In der Biologie, der Natur- und Kulturgeschichte wird Evolution heute als die Entwicklung zu neuen, meist höher integrierten, komplexeren Formen im physikalisch-chemischen (Entwicklung des Weltalls und der Erde), biologischen (Entwicklung der Lebewesen) und kulturellen Bereich (Entwicklung der Kulturen) verstanden und als solche weitgehend im Sinne der modernen darwinistischen Evolutionstheorie auf rein materiell bedingte Ursachen zurückgeführt. In Anlehnung daran ist nach der Systemtheorie die Evolution ein Prozess, bei dem durch Reproduktion oder Replikation von einem System Kopien hergestellt werden, die sich voneinander und von ihrem Ursprungssystem durch Variation unterscheiden und bei dem nur ein Teil dieser Kopien auf Grund von Selektion für einen weiteren Kopiervorgang zugelassen werden.
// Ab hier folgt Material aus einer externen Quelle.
(** * RETINA: batch image classifier and prediction consistency checker

    A shallow embedding of [classify_images.py] and
    [test_prediction_consistency.py].

    Both scripts are orchestration code around a prediction service
    ([dr_service]) and the file system.  The service is a parameter of the
    development (a list of class labels and a function from the bytes of an
    image to a response); the file system is an explicit tree rooted at the
    directory that holds the scripts; the logger and the standard output are
    lists of records.  Python exceptions are values of type [exn] carried by
    the [Raise] outcome of the monad [M].

    Modelling conventions.
    - A path is the list of its components below the script directory, and
      [p / name] adds one component: the names joined to a path (file names
      returned by [os.walk], class labels used as directory names) are taken
      to be plain file names, without separator.
    - A directory is the list of its entries, in the order [os.scandir]
      enumerates them.  Symbolic links and access rights are not modelled.
    - The service is a function of the bytes it reads.
    - The relative paths of the consistency checker are resolved in the
      script directory.
    - Strings are byte strings and [str.lower] acts on ASCII letters.
    - Numbers returned by the service are rationals; [x / 100.0] is exact. *)

From Stdlib Require Import String Ascii List Bool Arith ZArith NArith QArith Lia.
Import ListNotations.
Close Scope Q_scope.
Open Scope nat_scope.
Open Scope string_scope.
Open Scope list_scope.
Set Warnings "-register-all".

Set Implicit Arguments.

(** ** Association lists (Python dicts, directory listings) *)

Section Assoc.
Variable A : Type.

Fixpoint assoc (k : string) (l : list (string * A)) : option A :=
  match l with
  | [] => None
  | (k', v) :: t => if String.eqb k k' then Some v else assoc k t
  end.

(* [d[k] = v]: replace in place, or add at the end. *)
Fixpoint upsert (k : string) (v : A) (l : list (string * A)) : list (string * A) :=
  match l with
  | [] => [(k, v)]
  | (k', v') :: t =>
      if String.eqb k k' then (k, v) :: t else (k', v') :: upsert k v t
  end.

Fixpoint remove_key (k : string) (l : list (string * A)) : list (string * A) :=
  match l with
  | [] => []
  | (k', v') :: t =>
      if String.eqb k k' then remove_key k t else (k', v') :: remove_key k t
  end.

Definition keys (l : list (string * A)) : list string := map fst l.
End Assoc.

(** ** The file system *)

(* What [shutil.copystat] carries over. *)
Record stat := { st_mode : N; st_atime : Z; st_mtime : Z }.

Record file := { f_bytes : string; f_stat : stat }.

Inductive node :=
| File (f : file)
| Dir (entries : list (string * node)).

Definition path := list string.

(* [p / name] *)
Definition path_join (p : path) (name : string) : path := p ++ [name].

(* [p.name] *)
Definition path_name (p : path) : string := last p "".

(* [p.parent] *)
Definition path_parent (p : path) : path := removelast p.

Fixpoint lookup (p : path) (n : node) : option node :=
  match p with
  | [] => Some n
  | c :: p' =>
      match n with
      | File _ => None
      | Dir es =>
          match assoc c es with
          | Some m => lookup p' m
          | None => None
          end
      end
  end.

(* Bind the node [new] at path [p]; every proper prefix of [p] must be a
   directory. *)
Fixpoint put (p : path) (new : node) (n : node) : option node :=
  match p with
  | [] => Some new
  | c :: p' =>
      match n with
      | File _ => None
      | Dir es =>
          match p' with
          | [] => Some (Dir (upsert c new es))
          | _ :: _ =>
              match assoc c es with
              | Some m =>
                  match put p' new m with
                  | Some m' => Some (Dir (upsert c m' es))
                  | None => None
                  end
              | None => None
              end
          end
      end
  end.

(* Unbind the entry at path [p], with everything below it. *)
Fixpoint unlink (p : path) (n : node) : option node :=
  match p with
  | [] => None
  | c :: p' =>
      match n with
      | File _ => None
      | Dir es =>
          match p' with
          | [] => Some (Dir (remove_key c es))
          | _ :: _ =>
              match assoc c es with
              | Some m =>
                  match unlink p' m with
                  | Some m' => Some (Dir (upsert c m' es))
                  | None => None
                  end
              | None => None
              end
          end
      end
  end.

Definition is_dir (o : option node) : bool :=
  match o with Some (Dir _) => true | _ => false end.

Definition is_file (o : option node) : bool :=
  match o with Some (File _) => true | _ => false end.

Definition is_some {A} (o : option A) : bool :=
  match o with Some _ => true | None => false end.

(** ** [pathlib] suffixes and the extension allow-list *)

Fixpoint rfind (c : ascii) (s : string) : option nat :=
  match s with
  | EmptyString => None
  | String a t =>
      match rfind c t with
      | Some i => Some (S i)
      | None => if Ascii.eqb a c then Some 0 else None
      end
  end.

(* [PurePath.suffix]: from the last dot on, unless the dot is the first or
   the last character of the name. *)
Definition suffix (name : string) : string :=
  match rfind "."%char name with
  | Some i =>
      if ((0 <? i) && (i <? String.length name - 1))%nat
      then substring i (String.length name - i)%nat name
      else ""
  | None => ""
  end.

Definition lower_ascii (c : ascii) : ascii :=
  let n := nat_of_ascii c in
  if ((65 <=? n) && (n <=? 90))%nat then ascii_of_nat (n + 32) else c.

Fixpoint lower (s : string) : string :=
  match s with
  | EmptyString => EmptyString
  | String a t => String (lower_ascii a) (lower t)
  end.

Definition image_extensions : list string :=
  [".jpg"; ".jpeg"; ".png"; ".bmp"; ".tiff"; ".tif"].

Definition mem (s : string) (l : list string) : bool :=
  existsb (String.eqb s) l.

(* [Path(file).suffix.lower() in image_extensions] *)
Definition is_image_name (name : string) : bool :=
  mem (lower (suffix name)) image_extensions.

(** ** [os.walk] *)

Definition dirnames (es : list (string * node)) : list string :=
  keys (filter (fun e => match snd e with Dir _ => true | File _ => false end) es).

Definition filenames (es : list (string * node)) : list string :=
  keys (filter (fun e => match snd e with Dir _ => false | File _ => true end) es).

(* Top-down walk below the directory [n] found at [root]: the triple of the
   directory itself, then the walks of its sub-directories in listing
   order. *)
Fixpoint walk_dir (root : path) (n : node) {struct n}
  : list (path * list string * list string) :=
  match n with
  | File _ => []
  | Dir es =>
      (root, dirnames es, filenames es) ::
      (fix walk_entries (l : list (string * node)) :=
         match l with
         | [] => []
         | (name, child) :: t =>
             walk_dir (path_join root name) child ++ walk_entries t
         end) es
  end.

(* [os.walk(top)] yields nothing when [top] is missing or is not a
   directory. *)
Definition os_walk (top : path) (fs : node) : list (path * list string * list string) :=
  match lookup top fs with
  | Some n => walk_dir top n
  | None => []
  end.

(** ** Exceptions, the world and the monad of the scripts *)

Inductive exn :=
| FileNotFoundError (p : path)
| NotADirectoryError (p : path)
| IsADirectoryError (p : path)
| FileExistsError (p : path)
| SameFileError (p : path)
| OSError (p : path)
| UnidentifiedImageError (p : path)
| KeyError (k : string)
| TypeError
| ServiceError (msg : string).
Die Vertreter des Intelligent Design, dessen grundlegende Ideen von einer Gruppe konservativer amerikanischen Neokreationisten formuliert wurden, führen hingegen die gegenwärtigen Eigenschaften des Universums und des Lebens auf Erden auf eine nichtmaterielle intelligente Ursache zurück. Die wesentlichen Vordenker des Intelligent Design, die vorwiegend dem christlich-konservativen Discovery Institute in Seattle (Washington) angehören, identifizieren den intelligenten Designer mit dem christlichen Gott selbst.

Die anthroposophische Geistesforschung geht über die enge Perspektive beider Ansätze hinaus und deckt die komplexen geistigen und materiellen Hintergründe der Entwicklung auf, die am umfassendsten durch die sogenannten sieben planetarischen Weltentwicklungsstufen beschrieben werden.

"Aber wenn Sie wirklich meine Schriften verfolgen, so werden Sie sehen, daß ich dem Darwinismus immer gerecht geworden bin, aber eben gerade dadurch gerecht werden konnte, daß ich ihm entgegengestellt habe den Goetheanismus, die Auffassung von der Entwickelung des Lebens. Das, was man Deszendenztheorie nennt, auf der einen Seite im Sinne des Darwinismus, auf der andern Seite im Sinne des Goetheanismus, diese Dinge versuchte ich immer miteinander zu verbinden. Warum? Weil im Goetheanismus die aufsteigende Linie lebt, das Herausheben der organischen Entwickelung aus dem bloß physikalischen, physischen Dasein.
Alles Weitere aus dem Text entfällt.